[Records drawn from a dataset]
◇ ◇ ◇

(* ===== verification/Dispatch.v ===== *)
(** * What the two kinds of sockets share ([server_socket.go], [client_socket.go], [server_conn.go])

    The sockets of the server and of the client hand events to handlers and packets to the
    connection with the same code, written twice. [reflect] is a parameter. *)

From S2P Require Import Prelude EioPacket Handlers Events.

Module dispatch.
Import handler.

(** ** From the buffers of a packet to Engine.IO packets *)

(** The body of [sendBuffers]: the text, then the attachments. [None] is an empty list of
    buffers, for which nothing is sent. *)
Definition attachment_packets (buffers : list bytes) : outcome eioparser.error (list eioparser.Packet) :=
  mapM (fun attachment => eioparser.NewPacket eioparser.PacketTypeMessage true attachment) buffers.

Definition message_packets (buffers : list bytes) : outcome eioparser.error (option (list eioparser.Packet)) :=
  match buffers with
  | [] => Ret None
  | buf :: buffers' =>
      first ← eioparser.NewPacket eioparser.PacketTypeMessage false buf;
      rest ← attachment_packets buffers';
      Ret (Some (first :: rest))
  end.

(** What it amounts to: the packets of a message. *)
Definition message_of (buffers : list bytes) : list eioparser.Packet :=
  match buffers with
  | [] => []
  | buf :: atts =>
      eioparser.mkPacket false eioparser.PacketTypeMessage buf ::
      ((fun a => eioparser.mkPacket true eioparser.PacketTypeMessage a) <$> atts)
  end.

Lemma attachment_packets_Ret atts :
  attachment_packets atts = Ret ((fun a => eioparser.mkPacket true eioparser.PacketTypeMessage a) <$> atts).
Proof. apply mapM_outcome_Ret, Forall2_fmap_r, Forall_Forall2_diag, Forall_forall. reflexivity. Qed.

(** It never fails: the type is that of a message. *)
Lemma message_packets_Ret buffers :
  message_packets buffers = Ret (match buffers with [] => None | _ => Some (message_of buffers) end).
Proof. destruct buffers as [|buf atts]; [done|]. cbn. by rewrite attachment_packets_Ret. Qed.

(** ** Arguments of handlers *)

(** What the code asks of a [reflect.Value] it has decoded. *)
Class ReflectValue (V : Type) := {
  rv_isPtr : V -> bool;
  rv_Elem : V -> V;
  rv_String : V -> option string;     (* the string, when the kind is [reflect.String] *)
  rv_CanInterface : V -> bool;
}.

Section values.
Context {V : Type} `{ReflectValue V}.

Definition is_ptr_type (t : gotype) : bool := match t with TPtr => true | _ => false end.

(** [if inputArgs[i].Kind() != reflect.Ptr && v.Kind() == reflect.Ptr { values[i] = v.Elem() }],
    for as many values as there are parameters. *)
Definition convert (t : gotype) (v : V) : V := if negb (is_ptr_type t) && rv_isPtr v then rv_Elem v else v.

Definition convert_values (inputArgs : list gotype) (values : list V) : option (list V) :=
  if length values =? length inputArgs then Some (zip_with convert inputArgs values) else None.

(** An argument of a handler: a decoded value, or the acknowledgement function made for it.
    The function refers to the cell with the flags of what has been acknowledged. *)
Inductive harg :=
  | HVal (v : V)
  | HAck (cell : nat) (id : Z).

(** The last argument becomes the acknowledgement function when the packet asks for one and
    the handler takes one. [values[len(values)-1]] of no values panics. *)
Definition with_ack (h : eventHandler) (id : option Z) (cell : nat) (values : list V) : outcome unit (list harg * bool) :=
  match id, eventHandler_ack h with
  | Some id, Ret true =>
      match values with
      | [] => Panic IndexRange
      | _ => Ret ((HVal <$> take (length values - 1) values) ++ [HAck cell id], true)
      end
  | _, _ => Ret (HVal <$> values, false)
  end.
End values.
Arguments harg V : clear implicits.
End dispatch.
(* ===== verification/ClientManager.v ===== *)
(** * The client's manager ([client_manager.go], [client_manager_conn.go])

    The connection of a client: opening it, reconnecting with growing delays, closing.
    The goroutines that open and reconnect are serialised by [connectMu]: one of them
    runs, the others wait, or are in [open] after an error. Its steps, theirs, the calls of [Close], and the closing of Engine.IO
    connections interleave. *)

From Stdlib Require Import Strings.Ascii.
From S2P Require Import Prelude Strconv SioPacket JsonHeader JsonParser EioPacket Stores Backoff.

Module manager.
Import backoff reassembly.

(** ** State *)

Inductive clientConnectionState :=
  | clientConnStateConnecting
  | clientConnStateConnected
  | clientConnStateReconnecting
  | clientConnStateDisconnected.

#[export] Instance state_eq_decision : EqDecision clientConnectionState.
Proof. solve_decision. Defined.

Abbreviation Reason := string.

(** The runs of the handlers of the manager's events, and what it does to connections and
    queues, in order. *)
Inductive event :=
  | EvOpen
  | EvError
  | EvClose (reason : Reason)
  | EvReconnect (attempts : Z)
  | EvReconnectAttempt (attempts : Z)
  | EvReconnectError
  | EvReconnectFailed
  | EvSleep (delay : Z)
  | EvDial
  | EvEioClose (conn : nat)
  | EvCloseQueue (queue : nat).

(** Where the goroutine that holds [connectMu] is. *)
Inductive pc :=
  | PcOpen                              (* [connect(false)], before [skipReconnect = false] *)
  | PcConnect (recursed : bool)         (* before the check of the state *)
  | PcDial (recursed : bool)
  | PcDialed (recursed : bool) (conn : nat)
  | PcReconnectStart                    (* [reconnect(false)], before the check of [skipReconnect] *)
  | PcReconnect                         (* before the check of the state *)
  | PcAttempts
  | PcWake                              (* after the sleep *)
  | PcWake2                             (* after the handlers of [reconnect_attempt] *)
  | PcFailed                            (* [connect(true)] has failed *)
  | PcReconnected.

(** The goroutines without [connectMu]: those that wait for it, in [open] or in [reconnect(false)], and those in [open] after an
    error of [connect], which has released it: before [cleanup], and before [maybeReconnectOnOpen]. *)
Inductive starter := GOpen | GReconnect | GOpenFailed | GMaybeReconnect.

Record Manager := mkManager {
  m_state : clientConnectionState;
  m_skipReconnect : bool;
  m_noReconnection : bool;
  m_reconnectionAttempts : Z;      (* uint32 *)
  m_backoff : backoff;
  m_parser : Parser;
  m_eio : option nat;              (* connections are numbered in the order of the dials *)
  m_dialed : nat;                  (* how many there have been *)
  m_queue : nat;                   (* the number of [eioPacketQueue] *)
  m_subs : list nat;               (* the connections the functions in [subs] deactivate *)
  m_inactive : list nat;           (* those whose [active] is false *)
  m_dead : list nat;               (* those that have called [OnClose] *)
  m_running : option pc;
  m_waiting : list starter;
  m_closers : nat;                 (* calls of [Close] that wait for [eioMu] *)
  m_log : list event;
}.

Definition with_state (st : clientConnectionState) (m : Manager) : Manager :=
  mkManager st (m_skipReconnect m) (m_noReconnection m) (m_reconnectionAttempts m) (m_backoff m) (m_parser m) (m_eio m)
    (m_dialed m) (m_queue m) (m_subs m) (m_inactive m) (m_dead m) (m_running m) (m_waiting m) (m_closers m) (m_log m).
Lemma ack_inv_run_task n i t s s' :
  ack_inv n s -> cs_tasks s !! i = Some t -> run_task t (with_tasks (delete i (cs_tasks s)) s) = Ret s' -> ack_inv n s'.
Proof.
  intros I Hi HR. pose proof (timers_delete t i s Hi) as HP. destruct (inv_task n i t s I Hi) as [I0 H0]. set (s0 := with_tasks _ s) in *.
  destruct t as [v|id|id v volatile|id decode]; cbn [run_task timer hold] in *.
  - eapply ack_inv_view; [|exact I0]. by eapply view_encode.
  - injection HR as <-. destruct (ai_timers _ _ I id) as [Hl Hh]; [rewrite HP; apply elem_of_app; left; by constructor|].
    apply inv_ack_expired; [exact I0| |exact Hl|exact Hh].
    pose proof (ai_timers_nodup _ _ I) as HN. rewrite HP in HN. apply NoDup_cons in HN as [? _]. done.
  - destruct (H0 id eq_refl) as (Hl & _ & Hh & Hu). eapply ack_inv_view; [by eapply view_encode|]. by apply inv_storeAck.
  - destruct (H0 id eq_refl) as (Hl & Hc & Hh & Hu). by eapply inv_reply_ack.
Qed.

Lemma view_Disconnect mgr s s' : Disconnect mgr s = Ret s' -> ack_view s' = ack_view s.
Proof.
  unfold Disconnect. intros (s1 & H1 & [= <-])%outcome_bind_Ret. transitivity (ack_view s1).
  - destruct (_ || _); [rewrite view_onClose|]; apply view_destroy.
  - destruct (connectedOrConnectPending mgr s); [by eapply view_encode|by injection H1 as <-].
Qed.

Lemma ack_inv_onPacket n p s s' : ack_inv n s -> onPacket p s = Ret s' -> ack_inv n s'.
Proof.
  intros I HP. unfold onPacket in HP.
  destruct (Typ (rc_header p)); try (eapply inv_onAck; [exact I|exact HP]);
    (eapply ack_inv_view; [|exact I]).
  - by apply view_onConnect in HP.
  - injection HP as <-. unfold onDisconnect. by rewrite view_onClose, view_destroy.
  - unfold new_cell in HP. destruct (eventHandlerStore.ev_getAll _ _) as [st hs]. by apply view_on_each in HP.
  - injection HP as <-. unfold onConnectError. destruct (rc_error_ok p); (rewrite view_emits by by repeat constructor); apply view_destroy.
  - unfold new_cell in HP. destruct (eventHandlerStore.ev_getAll _ _) as [st hs]. by apply view_on_each in HP.
Qed.

Lemma inv_exec n o s s' : (n < 2 ^ 64 - 1)%Z -> ack_inv n s -> exec o s = Some s' -> ack_inv (n + 1) s'.
Proof.
  intros Hn I HX.
  assert (forall m, returned m = Some s' -> m = Ret s') as HR by (intros [a| |]; cbn; congruence).
  assert (ack_inv (n + 1) s) as I' by (eapply inv_weaken; [|exact I]; lia).
  destruct o; cbn [exec] in HX; try apply HR in HX; try (injection HX as <-).
  - unfold e_Emit in HX. destruct (refused e v); [done|]. by eapply inv_emit.
  - by eapply inv_emit.
  - destruct (refused e v); [done|]. apply HR in HX. by eapply inv_emit_start.
  - by eapply inv_emit_start.
  - by apply inv_onAck_start.
  - eapply ack_inv_view; [|exact I']. apply view_Connect.
  - eapply ack_inv_view; [|exact I']. by eapply view_Disconnect.
  - by eapply ack_inv_onPacket.
  - eapply ack_inv_view; [|exact I']. by eapply view_sendAck.
  - eapply ack_inv_view; [|exact I']. reflexivity.
  - eapply ack_inv_view; [|exact I']. unfold SetAuth in HX. destruct data as [[a []]|]; [|done|]; by injection HX as <-.
  - eapply ack_inv_view; [|exact I']. apply view_iter, view_openFunc.
  - eapply ack_inv_view; [|exact I']. unfold errorFunc. destruct (connectedOrConnectPending _ _); [done|].
    apply view_emits. by repeat constructor.
  - eapply ack_inv_view; [|exact I']. apply view_iter. intros s0. apply view_onClose.
  - destruct (cs_tasks s !! i) as [t|] eqn:Ei; [|done]. cbn in HX. apply HR in HX. by eapply ack_inv_run_task.
Qed.

(** Any sequence of operations that return; the number of operations bounds the IDs. *)
Fixpoint exec_all (os : list op) (s : clientSocket) : option clientSocket :=
  match os with
  | [] => Some s
  | o :: os' => s ← exec o s; exec_all os' s
  end.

◇ ◇ ◇

**Task brief:** When you reach the line containing "(reason : Reason)" in the data above, start copying exactly, and stop after the line containing "Inductive starter := GOpen".

**Task result:**
  | EvClose (reason : Reason)
  | EvReconnect (attempts : Z)
  | EvReconnectAttempt (attempts : Z)
  | EvReconnectError
  | EvReconnectFailed
  | EvSleep (delay : Z)
  | EvDial
  | EvEioClose (conn : nat)
  | EvCloseQueue (queue : nat).

(** Where the goroutine that holds [connectMu] is. *)
Inductive pc :=
  | PcOpen                              (* [connect(false)], before [skipReconnect = false] *)
  | PcConnect (recursed : bool)         (* before the check of the state *)
  | PcDial (recursed : bool)
  | PcDialed (recursed : bool) (conn : nat)
  | PcReconnectStart                    (* [reconnect(false)], before the check of [skipReconnect] *)
  | PcReconnect                         (* before the check of the state *)
  | PcAttempts
  | PcWake                              (* after the sleep *)
  | PcWake2                             (* after the handlers of [reconnect_attempt] *)
  | PcFailed                            (* [connect(true)] has failed *)
  | PcReconnected.

(** The goroutines without [connectMu]: those that wait for it, in [open] or in [reconnect(false)], and those in [open] after an
    error of [connect], which has released it: before [cleanup], and before [maybeReconnectOnOpen]. *)
Inductive starter := GOpen | GReconnect | GOpenFailed | GMaybeReconnect.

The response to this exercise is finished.